Coronavirus corona: Marcelo (e quem andar atento ao que se passa) sabe perfeitamente o que se passou na Bélgica e na Holanda com esse mecanismo da "eutanásia". Hoje eliminam-se crianças porque têm uma doença incurável, eliminam-se velhos com consentimento dos filhos porque alegadamente terão uma doença irrecuperável, eliminam-se pessoas porque, no fundo, são inúteis. Se retirarmos o engodo, vemos que se trata de um sofisma e que, na verdade, a ideia subjacente (tanto à eutanásia como ao aborto) é a mesma que esteve subjacente ao Action 4: o encanto, a fantasia, a ilusão por uma sociedade pura, perfeita, sem deficientes, sem doentes. Esse sonho, infantil e revelador de pouca densidade intelectual, embalou-nos para situações execráveis no passado. E continua a embalar meninos. Apesar da barba, das rugas e dos anos de vida acumulados no corpo, continuam a ser uns meninos. Que fazem disparates numa ideia infantil e reveladora de estreiteza intelectual. bento guerra: "Eutanásia? Tirem-me isso da frente, que ainda julgo que é comigo e eu sou hipocondríaco"    Zé Sousa: Este marcelo é cá um artista!
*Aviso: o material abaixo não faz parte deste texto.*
(** * Claims *)

(** [register_timer], with the queue not full, returns the id of the first
    unused record and inserts the timeout in order of end time, behind the ones
    that end at the same time; the queue stays ordered. *)
Theorem register_timer_correct (c : clockst) (delay : Z) (cb : timer_cb) (data : Z) :
  clock_ok c → clk_initialised c = true → ntimers c < CLOCK_N_TIMERS →
  ∃ t c', rd (timers c) (ntimers c) = Ret t ∧
    register_timer_in c delay cb data = Ret (t_id t, c') ∧ clock_ok c' ∧
    pending c' = insert_timer (mk_timer (t_id t) (u64 (time_of c + delay)) cb data true) (pending c).
Proof. apply register_timer_spec. Qed.

(** [remove_timer] takes the first pending timeout with the id out of the
    queue, keeps the order of the others, and keeps its record for reuse, so that
    the ids of the records stay the same; without such a timeout it fails and
    changes nothing. *)
Theorem remove_timer_correct (c : clockst) (id : Z) :
  clock_ok c → clk_initialised c = true → 0 < id ≤ CLOCK_N_TIMERS →
  (∀ t, t ∈ pending c → matches id t = false) ∧ remove_timer_in c id = Ret (CLOCK_R_FAIL, c) ∨
  ∃ pre t mid c', pending c = pre ++ t :: mid ∧ matches id t = true ∧
    (∀ u, u ∈ pre → matches id u = false) ∧
    remove_timer_in c id = Ret (CLOCK_R_OK, c') ∧ clock_ok c' ∧ pending c' = pre ++ mid ∧
    t_id <$> timers c' ≡ₚ t_id <$> timers c.
Proof.
  intros Hok Hi Hid.
  destruct (first_match id (pending c)) as [Hnone | (pre & t & mid & Hp & Hm & Hpre)].
  - left. split; [done |]. by apply remove_timer_none.
  - right. destruct (remove_timer_found c id pre t mid Hok Hi Hid Hp Hm Hpre) as (c' & ? & ? & ? & ?).
    by exists pre, t, mid, c'.
Qed.
(* ===== verification/Libsos.v ===== *)
(** The system calls as a process makes them (libs/libsos/src).

    A stub puts the number of the call and its arguments into message registers,
    calls SOS and reads the reply.  The stubs are written against the class
    [ipc], which says what calling the endpoint does; [seat] is the instance in
    which SOS itself answers: the message is one input of the event loop, and as
    long as SOS has not answered, the loop takes the inputs that come next. *)

From S2P Require Import Prelude Morecore UtAllocator Sos Hoare Mapping SwapSlots FrameTable ProcTable.
From S2P Require Import AddrSpace PageTable Swap CopyInOut Clock Console NfsDev Vfs FileTable.
From S2P Require Import Elf Process Vm Syscalls Machine.

(** * Calls *)

(** How a call ends: with a result, not at all, or with a fault of the program. *)
Inductive ures (A : Type) : Type :=
  | Done (a : A)
  | Waits
  | Dies (f : fault).
Arguments Done {A} a.
Arguments Waits {A}.
Arguments Dies {A} f.

(** [seL4_Call] on the endpoint of SOS with these message registers: the label
    and the message registers of the reply. *)
Class ipc (W : Type) : Type := w_call : list Z → W → ures ((Z * list Z) * W).

(** The label field of [seL4_MessageInfo_t] has 20 bits. *)
Definition label_bits (label : Z) : Z := label mod 2 ^ 20.

Definition SOS_SYSCALL_PRINT : Z := 0.
Definition SOS_SYSCALL_SYSBRK : Z := 1.
Definition SOS_SYSCALL_OPEN : Z := 2.
Definition SOS_SYSCALL_CLOSE : Z := 3.
Definition SOS_SYSCALL_READ : Z := 4.
Definition SOS_SYSCALL_WRITE : Z := 5.
Definition SOS_SYSCALL_TIMESTAMP : Z := 6.
Definition SOS_SYSCALL_SLEEP : Z := 7.
Definition SOS_SYSCALL_GETDIRENT : Z := 8.
Definition SOS_SYSCALL_STAT : Z := 9.
Definition SOS_SYSCALL_PROC_CREATE : Z := 10.
Definition SOS_SYSCALL_PROC_DESTROY : Z := 11.
Definition SOS_SYSCALL_PROC_GET_ID : Z := 12.
Definition SOS_SYSCALL_PROC_WAIT : Z := 13.
Definition SOS_SYSCALL_PROC_STATUS : Z := 14.

Definition seL4_MsgMaxLength : Z := 120.
Definition FAIL_TOLERANCE : Z := 10.
Definition MAXNAMLEN : Z := 255.

(** [path[len] != '\0'] from [len] on, at most [n] times; [mem] is the memory of
    the process. *)
Fixpoint scan (n : nat) (mem : Z → Z) (path len : Z) : Z :=
  match n with
  | O => len
  | S n' => if mem (path + len) =? 0 then len else scan n' mem path (len + 1)
  end.

Definition i64 (x : Z) : Z := if u64 x <? 2 ^ 63 then u64 x else u64 x - 2 ^ 64.

Section stubs.
Context {W : Type} `{!ipc W}.

Definition U (A : Type) : Type := W → ures (A * W).

#[global] Instance U_ret : MRet U := λ A a w, Done (a, w).

#[global] Instance U_bind : MBind U := λ A B k m w,
  match m w with
  | Done (a, w') => k a w'
  | Waits => Waits
  | Dies f => Dies f
  end.

Definition seL4_Call (mrs : list Z) : U (Z * list Z) := w_call mrs.
Definition assertU (c : bool) : U unit := if c then mret tt else λ _, Dies AssertFail.

(** ** sos.c *)

(** The first register of the reply, or -1 when the label is an error. *)
Definition reply_int (r : Z * list Z) : Z := if r.1 =? 0 then i32 (mr r.2 0) else -1.

Definition sos_sys_open (mem : Z → Z) (path flags : Z) : U Z :=
  let len := scan (Z.to_nat MAX_IO_BUF) mem path 0 in
  message ← seL4_Call [SOS_SYSCALL_OPEN; path; len; u32 flags];
  mret (reply_int message).

Definition sos_sys_close (fd : Z) : U Z :=
  message ← seL4_Call [SOS_SYSCALL_CLOSE; u32 fd];
  mret (if message.1 =? 0 then 0 else -1).

Definition sos_sys_read (file buf nbyte : Z) : U Z :=
  message ← seL4_Call [SOS_SYSCALL_READ; u32 file; buf; nbyte];
  mret (reply_int message).

Definition sos_sys_write (file buf nbyte : Z) : U Z :=
  message ← seL4_Call [SOS_SYSCALL_WRITE; u32 file; buf; nbyte];
  mret (reply_int message).

(** The loop of [sos_write]; [n] is the number of tries that are left. *)
Fixpoint write_loop (n : nat) (mem : Z → Z) (vData count tot_sent : Z) : U Z :=
  match n with
  | O => mret tot_sent
  | S n' =>
      if u32 tot_sent <? count then
        let len := Z.min (u32 (count - tot_sent)) (seL4_MsgMaxLength - 1) in
        message ← seL4_Call (SOS_SYSCALL_PRINT ::
                    ((λ i : nat, mem (vData + (Z.of_nat i + tot_sent))) <$> seq 0 (Z.to_nat len)));
        if negb (message.1 =? 0) then mret tot_sent
        else write_loop n' mem vData count (i32 (tot_sent + i32 (mr message.2 0)))
      else mret tot_sent
  end.

Definition sos_write (mem : Z → Z) (vData count : Z) : U Z :=
  let expected_sending := count / (seL4_MsgMaxLength - 1) + 1 in
  tot_sent ← write_loop (Z.to_nat (expected_sending * FAIL_TOLERANCE)) mem vData count 0;
  mret (u32 tot_sent).

Definition sos_sys_usleep (msec : Z) : U unit :=
  _ ← seL4_Call [SOS_SYSCALL_SLEEP; u32 msec];
  mret tt.

Definition sos_sys_time_stamp : U Z :=
  message ← seL4_Call [SOS_SYSCALL_TIMESTAMP];
  mret (if message.1 =? 0
        then i64 (Z.lor (Z.shiftl (mr message.2 1) 32) (mr message.2 0))
        else -1).

Definition sos_getdirent (pos name nbyte : Z) : U Z :=
  message ← seL4_Call [SOS_SYSCALL_GETDIRENT; u32 pos; name; nbyte];
  mret (reply_int message).

Definition sos_stat (mem : Z → Z) (path buf : Z) : U Z :=
  let size := scan (Z.to_nat MAXNAMLEN) mem path 0 in
  message ← seL4_Call [SOS_SYSCALL_STAT; path; size; buf];
  mret (if message.1 =? 0 then 0 else -1).

Definition sos_process_create (mem : Z → Z) (path : Z) : U Z :=
  let len := scan (Z.to_nat MAX_IO_BUF) mem path 0 in
  message ← seL4_Call [SOS_SYSCALL_PROC_CREATE; path; len];
  mret (reply_int message).

Definition sos_process_delete (pid : Z) : U Z :=
  message ← seL4_Call [SOS_SYSCALL_PROC_DESTROY; u32 pid];
  mret (if message.1 =? 0 then 0 else -1).

Definition sos_process_status (processes max : Z) : U Z :=
  message ← seL4_Call [SOS_SYSCALL_PROC_STATUS; processes; max];
  mret (reply_int message).

Definition sos_process_wait (pid : Z) : U Z :=
  message ← seL4_Call [SOS_SYSCALL_PROC_WAIT; u32 pid];
  mret (i32 (mr message.2 0)).

Definition sos_my_id : U Z :=
  message ← seL4_Call [SOS_SYSCALL_PROC_GET_ID];
  mret (reply_int message).

(** ** sys_morecore.c *)

(** The new break is what the label of the reply holds. *)
Definition sys_brk (newbrk : Z) : U Z :=
  message ← seL4_Call [SOS_SYSCALL_SYSBRK; newbrk];
  mret message.1.

(** ** sys_stdio.c *)

Definition STDOUT_FD : Z := 1.
Definition STDERR_FD : Z := 2.
Definition IOV_MAX : Z := 1024.
Definition SSIZE_MAX : Z := 2 ^ 31 - 1.
Definition LIBC_EINVAL : Z := 22.
Definition O_LARGEFILE : Z := 0x20000.

(** The sum of the lengths, or [None] when it is too large. *)
Fixpoint iov_sum (iov : list (Z * Z)) (sum : Z) : option Z :=
  match iov with
  | [] => Some sum
  | (_, iov_len) :: iov' =>
      let sum := sum + iov_len in
      if SSIZE_MAX <? sum then None else iov_sum iov' sum
  end.

(** [ret += f(iov[i])] over the vector. *)
Fixpoint iov_each (f : Z → Z → U Z) (iov : list (Z * Z)) (ret : Z) : U Z :=
  match iov with
  | [] => mret ret
  | (iov_base, iov_len) :: iov' =>
      r ← f iov_base iov_len;
      iov_each f iov' (i32 (ret + r))
  end.

Definition sys_writev (mem : Z → Z) (fildes : Z) (iov : list (Z * Z)) (iovcnt : Z) : U Z :=
  if (iovcnt <=? 0) || (IOV_MAX <? iovcnt) then mret (- LIBC_EINVAL) else
  let iov := take (Z.to_nat iovcnt) iov in
  match iov_sum iov 0 with
  | None => mret (- LIBC_EINVAL)
  | Some sum =>
      if sum =? 0 then mret 0
      else if (fildes =? STDOUT_FD) || (fildes =? STDERR_FD) then iov_each (sos_write mem) iov 0
      else iov_each (sos_sys_write fildes) iov 0
  end.

Definition sys_readv (fd : Z) (iov : list (Z * Z)) (iovcnt : Z) : U Z :=
  iov_each (sos_sys_read fd) (take (Z.to_nat iovcnt) iov) 0.

Definition sys_read (fd buf count : Z) : U Z :=
  r ← sys_readv fd [(buf, count)] 1;
  mret (Morecore.syscall_ret r).

Definition sys_write (mem : Z → Z) (fd buf count : Z) : U Z :=
  r ← sys_writev mem fd [(buf, count)] 1;
  mret (Morecore.syscall_ret r).

Definition sys_ioctl (fd request : Z) : U Z :=
  if fd =? STDOUT_FD then mret 0 else
  _ ← assertU false;
  mret 0.

Definition sos_sys_open_wrapper (mem : Z → Z) (pathname flags : Z) : U Z :=
  fd ← sos_sys_open mem pathname flags;
  _ ← assertU (negb ((fd =? STDOUT_FD) || (fd =? STDERR_FD)));
  mret fd.

Definition sys_open (mem : Z → Z) (pathname flags mode : Z) : U Z :=
  sos_sys_open_wrapper mem pathname (Z.land flags (Z.lnot O_LARGEFILE)).

Definition sys_close (fd : Z) : U Z := sos_sys_close fd.

(** ** sys_time.c *)

Definition MS_IN_S : Z := 1000.
Definition US_IN_S : Z := 1000000.
Definition NS_IN_MS : Z := 1000000.
Definition NS_IN_US : Z := 1000.

Definition sys_nanosleep (tv_sec tv_nsec : Z) : U Z :=
  let millis := i32 (u64 (tv_sec * MS_IN_S)) in
  let millis := i32 (u64 (millis + u64 tv_nsec / NS_IN_MS)) in
  _ ← sos_sys_usleep millis;
  mret 0.

(** The result, and [*res] when it is set; the clock is [CLOCK_REALTIME], 0. *)
Definition sys_clock_gettime (clk_id : Z) : U (Z * option (Z * Z)) :=
  if negb (clk_id =? 0) then mret (- LIBC_EINVAL, None) else
  t ← sos_sys_time_stamp;
  let micros := u64 t in
  mret (0, Some (i32 (micros / US_IN_S), i32 ((micros mod US_IN_S) * NS_IN_US))).

(** [brk] of the C library: 0, or -1 when the break is not the one asked for. *)
Definition libc_brk (end_ : Z) : U Z :=
  r ← sys_brk end_;
  mret (if u32 (Morecore.syscall_ret r) =? end_ then 0 else -1).
End stubs.

Arguments U W A : clear implicits.

(** * SOS answers *)

(** A process with its badge, and SOS with the inputs to come. *)
Record seat : Type := mk_seat {
  st_sos : sos;
  st_inputs : list input
}.

Inductive answer : Type :=
  | Answered (label : Z) (mrs : list Z)
  | Dropped
  | NotYet.

(** The reply through the capability [cap], unless its slot is given back first. *)
Fixpoint find_reply (cap : Z) (log : list event) : answer :=
  match log with
  | [] => NotYet
  | EvSend c label mrs :: log' => if c =? cap then Answered (label_bits label) mrs else find_reply cap log'
  | EvFreeSlot c :: log' => if c =? cap then Dropped else find_reply cap log'
  | _ :: log' => find_reply cap log'
  end.

(** The capability that the reply goes to. *)
Fixpoint saved_cap (log : list event) : option Z :=
  match log with
  | [] => None
  | EvInvoke Cspace_save_reply_cap a :: _ => Some a
  | _ :: log' => saved_cap log'
  end.

(** What has happened since [s]. *)
Definition new_log (s s' : sos) : list event := drop (length (s_log s)) (s_log s').

(** The inputs that SOS takes until it answers. *)
Fixpoint await (n : nat) (ep cap : Z) (s : sos) (inputs : list input) : ures ((Z * list Z) * seat) :=
  match inputs with
  | [] => Waits
  | i :: inputs' =>
      match step n ep i s with
      | Fault f => Dies f
      | Ret (_, s') =>
          match find_reply cap (new_log s s') with
          | Answered label mrs => Done ((label, mrs), mk_seat s' inputs')
          | Dropped => Waits
          | NotYet => await n ep cap s' inputs'
          end
      end
  end.

(** A call of the process with this badge. *)
Definition sos_call (n : nat) (ep badge : Z) (mrs : list Z) (w : seat) : ures ((Z * list Z) * seat) :=
  match step n ep (InMessage badge seL4_NoFault mrs (Zlength mrs - 1) []) (st_sos w) with
  | Fault f => Dies f
  | Ret (_, s') =>
      let log := new_log (st_sos w) s' in
      match saved_cap log with
      | None => Waits
      | Some cap =>
          match find_reply cap log with
          | Answered label mrs' => Done ((label, mrs'), mk_seat s' (st_inputs w))
          | Dropped => Waits
          | NotYet => await n ep cap s' (st_inputs w)
          end
      end
  end.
Este Marcelo é impagável... Uma alminha atormentada pelo desígnio de agradar a Deus e ao Diabo...            José Maria Tartufo: É melhor procurar obedecer a Deus que à judiaria internacional       Snyder Cut: Curioso não ter esta preocupação pela vida de tantos portugueses que sofrem pela falta de resposta do SNS. Quando à eutanásia, é para aprovar naturalmente.     Rui Brandao > Snyder Cut: Eu sou a favor da possibilidade da eutanásia (sobre a lei criada para o efeito não me pronuncio por desconhecimento), mas acho qualquer leitura que não seja de "artimanha pura" concorda que é inconstitucional.

Mas também acho a CRP um texto de muito dúbia qualidade.